Courtesy of the Dallas Zoo
Zoos across the country have been working to get blood pressure readings of great apes to better understand their heart health.

For the past few years, the Dallas Zoo has been trying to get an accurate blood pressure reading for their gorillas – without having to put them to sleep.

It’s part of a national effort across several accredited zoos to better understand cardiovascular health in apes to prevent heart disease in captivity.

But that’s been quite a challenge. Getting a gorilla to voluntarily put his arm into a blood pressure cuff takes months of training – and trust.

Progress but no numbers yet

Sarah Villarreal spends her mornings with a 450-pound gorilla.

She's the primate supervisor at the Dallas Zoo. She’s been training 15-year-old Juba to put his arm into a blood pressure cuff. It’s just your average cuff — the ones human doctors use at checkups or the ones you see by the pharmacy at supermarkets.
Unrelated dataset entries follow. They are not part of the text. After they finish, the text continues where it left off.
(* ===== verification/Prelude.v ===== *)
(** * Engram: verification of state snapshots and prefix caching

    Engram is a serving runtime for hybrid Mamba models, built on SGLang.  Its
    own contribution is that the recurrent state of a conversation outlives a
    request: it is saved after forward passes and on demand, kept in host RAM
    and on disk, and put back into the device pool of a later request.  The
    runtime around it shares memory between requests: token prefixes are kept
    in a radix tree with the slots of their KV cache and, for hybrid models,
    with checkpoints of the recurrent state.  On top, an agent loop lets a model
    call tools.  This library models all three, Python code under
    src/python/sglang/srt (snapshot, managers, mem_cache, agents), and proves
    what its parts promise and that they fit together.

    ** The parts and where they are

    Foundations
    - Prelude.v (this file): exceptions, the state-and-exception monad [M]
      (writes before an exception are kept, as in Python), Python's truth
      values and [or], list and integer lemmas.  PyDict.v: [dict] and
      [OrderedDict], and the values of untyped dictionaries.  PyText.v: the
      string operations of file names.  Torch.v: PyTorch tensors as an
      interface ([Torch], [TorchLaws]) with a concrete instance [ctensor].

    Snapshots
    - Metadata.v: [MambaSnapshotMetadata] and [validate_state_tensors]
      (snapshot/mamba_snapshot.py).
    - MambaPool.v: the device pool of slots ([MambaPool] of
      mem_cache/memory_pool.py) and the transfers [extract_state_from_pool]
      and [inject_state_to_pool].
    - Tracker.v: [ConversationTracker] (snapshot/conversation_tracker.py).
      HostPool.v: [MambaHostPool] (snapshot/mamba_host_pool.py).
    - SnapshotStore.v: [MambaSnapshotManager] on a file system
      (snapshot/mamba_snapshot.py).  SnapshotFacts.v: its lemmas.
      SnapshotSpec.v: the finite map it implements and the refinement.
      SnapshotFaults.v: what holds when disk operations fail.
      StoreInterface.v: the class through which its clients use it, with its
      laws, the proof that the disk implementation satisfies them, and a small
      concrete store for the witnesses.
    - Policy.v: [SnapshotRetentionPolicy] (snapshot/snapshot_policy.py).
    - TierManager.v, TierFacts.v: [TierManager] (snapshot/tier_manager.py).
    - PendingRestore.v: the registry of staged restores
      (managers/scheduler_pending_restore.py and the registry functions of
      managers/scheduler_snapshot_handlers.py).
    - Hooks.v: [SnapshotHookManager] (snapshot/snapshot_hooks.py).
      Health.v: [StateHealthMonitor] (snapshot/state_health.py).
    - Scheduler.v, SchedulerFacts.v: the request handlers
      (managers/scheduler_snapshot_handlers.py) on a scheduler record, with
      the queueing functions of managers/scheduler.py they call.
    - System.v, SystemFacts.v: initialization, the post-forward callback and
      the startup restore (managers/scheduler_snapshot_system.py).

    KV memory
    - KvAllocator.v: the token and the paged allocator of mem_cache/allocator.py
      with their two Triton kernels, program by program.  KvKernels.v: the
      kernels write what the loop over requests writes.  KvAllocFacts.v: what
      a batch gets, and that no slot is lost over any sequence of calls.

    The prefix cache (mem_cache/radix_cache.py, events.py, evict_policy.py)
    - RadixKey.v: keys and how they are compared.  KvEvents.v: the events for
      KV-aware routers.  RadixTree.v, RadixOps.v: nodes on a heap, shared by
      reference, and every operation of [RadixCache].
    - RadixInv.v: the tree's shape, locks and sizes as an invariant of the
      heap.  RadixMoves.v, RadixState.v, RadixLocks.v, RadixRun.v,
      RadixEvents.v, RadixInsert.v: how each step changes it.  RadixSpec.v,
      RadixEvict.v, RadixLockOps.v, RadixTotal.v: lookup and insertion,
      eviction, locks, traversals and reset against what is cached.
      RadixSlots.v: counting the slots of the tree.
    - RadixReq.v, RadixReqFacts.v: requests, the table of their slots
      ([ReqToTokenPool]), [cache_finished_req], [cache_unfinished_req] and
      [release_kv_cache] (mem_cache/common.py).  RadixAlloc.v: allocation that
      evicts when memory is short.  RadixDemo.v, RadixReqDemo.v: a concrete
      cache and request.

    The prefix cache of hybrid models (mem_cache/mamba_radix_cache.py)
    - MambaTree.v: nodes, the two LRU lists as doubly linked nodes ([LRUList]).
      MambaOps.v: the operations of [MambaRadixCache].
    - LruFacts.v: doubly linked lists.  MambaView.v: the view of a cache (tree,
      checkpoints, two lists) and simulation of code on it.  MambaRules.v: one
      rule per primitive step.  MambaInv.v: the invariant of the view.
      MambaRun.v, MambaHold.v, MambaShrink.v, MambaEvict.v, MambaInsert.v,
      MambaMatch.v: the loops.  MambaSpec.v, MambaLaws.v, MambaTotal.v: the
      operations against what is cached and which checkpoints exist.
      MambaDemo.v: a concrete cache.
    - MambaReq.v, MambaReqFacts.v, MambaReqCache.v: [cache_finished_req],
      [cache_unfinished_req] and [release_kv_cache] for this cache, with
      [HybridReqToTokenPool].  MambaPoolCopy.v: [MambaPool] meets the interface
      they use.  MambaReqAlloc.v, MambaReqAllocFacts.v: how a request gets its
      slots ([alloc_req_slots]) and which slot the forward pass writes its next
      checkpoint to (managers/schedule_batch.py,
      managers/scheduler_components/batch_result_processor.py).
      MambaReqDemo.v: concrete requests.

    Scheduling (managers/schedule_policy.py)
    - PySort.v: [list.sort].  SchedPolicy.v: [SchedulePolicy], which orders the
      waiting queue.  SchedDfs.v: the depth-first order.  SchedPolicyFacts.v:
      the order of every policy.  SchedDemo.v: a concrete queue.
    - PrefillAdder.v: [PrefillAdder], which admits requests to a batch within a
      token budget, and the loop of managers/scheduler.py that feeds it.
      PrefillFacts.v: the budget against the prefix cache.  PrefillAlloc.v: the
      budget against the allocator, and a concrete pool.

    Agents (agents/)
    - Agents.v: [ToolRegistry] (agents/tool_registry.py), [ToolExecutionEngine]
      (agents/tool_execution.py) and [AgentLoop] (agents/agent_loop.py).
      AgentFacts.v: their theorems, and concrete tools.

    The state of a Python object is a record, one definition per method, named
    as in the source where that is possible; a function that may raise or that
    writes is code in [M].  Objects that several others refer to (tree nodes,
    the scheduler's requests and batches) live in a heap and are held by
    reference.  Clock readings are arguments ([now], integers in the clock's
    unit), random ids of new requests are arguments too.

    ** What the theorems show

    - Memory is conserved: when requests are cached and released, each KV slot
      and each state slot is in the tree, with a request or free, as often as
      before, and the calls raise only where the theorems say so; a release is
      covered with the cache enabled and disabled, and with the cache enabled
      for requests whose protected prefix and checkpoint lie within their
      committed tokens, which stripped thinking can break
      ([cache_unfinished_req_spec], [release_kv_cache_spec],
      [m_cache_unfinished_req_spec], [m_release_kv_cache_spec],
      [token_ledger], [mamba_pool_slots]).
    - Allocation under pressure succeeds when enough is free or evictable
      ([alloc_token_slots_spec], [m_alloc_req_slots_spec]); eviction takes
      what nobody holds, in the order of the policy, and terminates
      ([evict_safe], [evict_mamba_spec], [evict_full_spec]).
    - An admitted batch can be served: the budget of the adder covers what the
      batch will allocate (with a spare page for each request but one), its
      prefixes are held, and with pages of one slot the allocation succeeds
      ([prefill_pass_fits], [prefill_batch_allocates]); ordering the queue
      loses no request and gives the order of the policy ([calc_priority_lpm],
      [calc_priority_dfs], [calc_priority_total]).
    - The caches are maps: a lookup returns the longest cached prefix (that
      ends in a checkpoint, for hybrid models), an insertion adds exactly the
      prefixes of its key, locks are undone by their releases
      ([match_prefix_spec], [insert_spec], [m_match_prefix_spec],
      [m_match_prefix_cow], [m_insert_spec], [lock_ref_spec],
      [m_lock_ref_spec]); the linked lists implement lists
      ([lru_list_refines]); keys are compared by their longest common prefix,
      an incomplete last page of equal keys excepted ([match_is_lcp]).
    - A checkpoint has the state it claims: the slot the forward pass writes is
      the one the cache takes, for the recorded number of tokens
      ([prepare_for_extend_spec], [mamba_prefix_cache_update_spec]).
    - Kernels: what each program of the parallel extend kernel stores, for every
      value of its masked lanes, and that the kernel equals the sequential loop
      where the masked lanes of its two loads cancel out ([alloc_extend_equiv]);
      what the allocator hands out then is fresh and page-wise
      ([paged_alloc_extend_spec]), and for one more position per request without
      any condition on masked lanes ([paged_alloc_decode_spec]).
    - Storage: every sequence of calls behaves like a finite map from places
      to snapshots ([snapshot_store_refines]); with failing disks a load does
      not see a mixture of two saves, unless the [stat] or the removal of the new
      state file is what failed ([save_never_torn]), and no file leaves its
      conversation directory ([snapshot_paths_confined]).
    - Tiers: the invariants of tracker and host pool in every reachable state,
      LRU eviction, the order in which tiers are searched, and that a cleanup
      cycle loses no state ([tier_invariant], [save_state_spec],
      [restore_conversation_spec], [cleanup_loses_nothing], ...).
    - Snapshots end to end: save, overwrite, restore brings the state back
      ([save_restore_roundtrip]); a staged restore reaches the next request
      ([staged_restore_hydrates]); a snapshot the policy asks for is put into the
      warm tier or on disk, where pruning keeps the newest turns
      ([post_forward_saves]); transfers touch one slot
      ([inject_extract_roundtrip]), and hydration and restores account for
      every slot on every branch ([hydrate_spec], [restore_create_slots]).
    - Agents: the registry with its index of tags is a list of tools
      ([registry_refines]); the counters of the engine account for every
      execution under every interleaving, those that raise included
      ([engine_counts]); a run of the agent ends for every model, parser and
      tool, with the tools the model asked for executed once and in order
      ([agent_run_spec]).
    - Policy, registry, hooks, health monitor, lookup of requests, token
      budget, the other handlers: each method on every branch.

    Some theorems and lemmas describe behaviour that is surely not meant:
    [full_queue_leaks_slot], [demoted_not_restorable],
    [branch_not_restorable], [staged_under_conversation_id_missed],
    [strip_thinking_frees_cached], [strip_thinking_release_fails],
    [strip_thinking_files_late_state], [hit_tokens_counts_nodes],
    [chunk_budget_negative], [req_states_unsorted],
    [malformed_parameters_escape], [reset_in_flight],
    [match_unaligned_overshoots], [masked_lane_shifts], [stat_fault_tears],
    [saved_turn_pruned].

    ** Interfaces, bounds, assumptions

    PyTorch, safetensors, floating-point arithmetic, SHA-256 and [heapq] are
    parameters with the documented laws the code relies on ([TorchLaws],
    [StorageLaws], [FloatOps], [Sha256Laws], [HeapQLaws]); each has a concrete
    instance, and every theorem with hypotheses has a witness on concrete
    values.  Components meet at classes: the clients of the snapshot manager
    are verified against [SnapshotManagerLaws], which [disk_manager_laws]
    discharges for a disk that does not fail; the caches use an allocator
    through [KvFree] and the pool of states through [MambaSlots] and
    [MambaStates], which the allocators of KvAllocator.v and [MambaPool]
    implement.  In the model of the kernels the value of a masked lane, of a
    load outside an array and of uninitialized output is a parameter.  The
    theorems hold for all values of the last two; those about the extend kernel
    say what masked lanes change, and state the equality with the loop under the
    condition [masked_cancel] that they cancel out.  The model, the
    parser and what the operating system makes of running a tool are parameters
    of the agent loop, without assumptions: each may raise, also what
    [except Exception] does not catch.  On the disk, writes, renames, removals,
    [stat] calls and the creation of directories may fail; a metadata file holds
    the dictionary that the source writes as JSON.  The ratios and estimates of the host pool's
    statistics and of the prefill budget are exact rationals.

    Loops over a list are structural.  Other loops have fuel, and the theorems
    say that they do their work with it: descents in a tree take the length of
    the key, walks to the root, evictions, traversals, recursions over a tree
    and searches in the LRU lists the number of nodes (each step moves to
    another node or removes one), the agent loop [max_iterations],
    the eviction loops of the host pool and of the registry the number of
    entries (plus one for the host pool, whose last iteration finds nothing to
    evict).  Token ids fit 32 bits and the entries of the slot table wrap at 32
    bits as in the source; other integers are Python's unbounded ones.  Strings
    are ASCII.

    ** Not modelled

    Threads (each locked method is one step, each locked block for the engine of
    the agents; the cleanup thread is one iteration of its loop), the parser of
    tool calls and the built-in tools (JSON, XML and regular expressions; the
    agent loop is verified for every parser), log output and metrics, Python's
    recursion limit, GPU numerics and device placement, the deferred copies of states on the forward stream, the
    speculative variant of the state cache, sliding-window caches, the
    hierarchical cache, disaggregated scheduling, preemption by priority, HTTP
    entrypoints and the client library, and the rest of the scheduler. *)

From Stdlib Require Export ZArith Lia Ascii.
From stdpp Require Export base tactics option list gmap strings pretty sorting.

Declare Scope py_scope.
Delimit Scope py_scope with py.
#[global] Open Scope Z_scope.
#[global] Open Scope stdpp_scope.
In this case, the cuff is inside a rectangular metal sleeve that fits Juba's arm.

“We have him target his arm right in it. He pushes his hand, and the sleeve comes up just above probably his wrist bone,” she explains. “And then we start inflating, while the keepers feed him to reward him.”

If Juba stays still, he usually gets grapes, dried pineapples or apricots. His favorite treat is Gatorade. But Villarreal says getting a blood pressure reading on Juba has been a years-long endeavor — and she still doesn’t have a number.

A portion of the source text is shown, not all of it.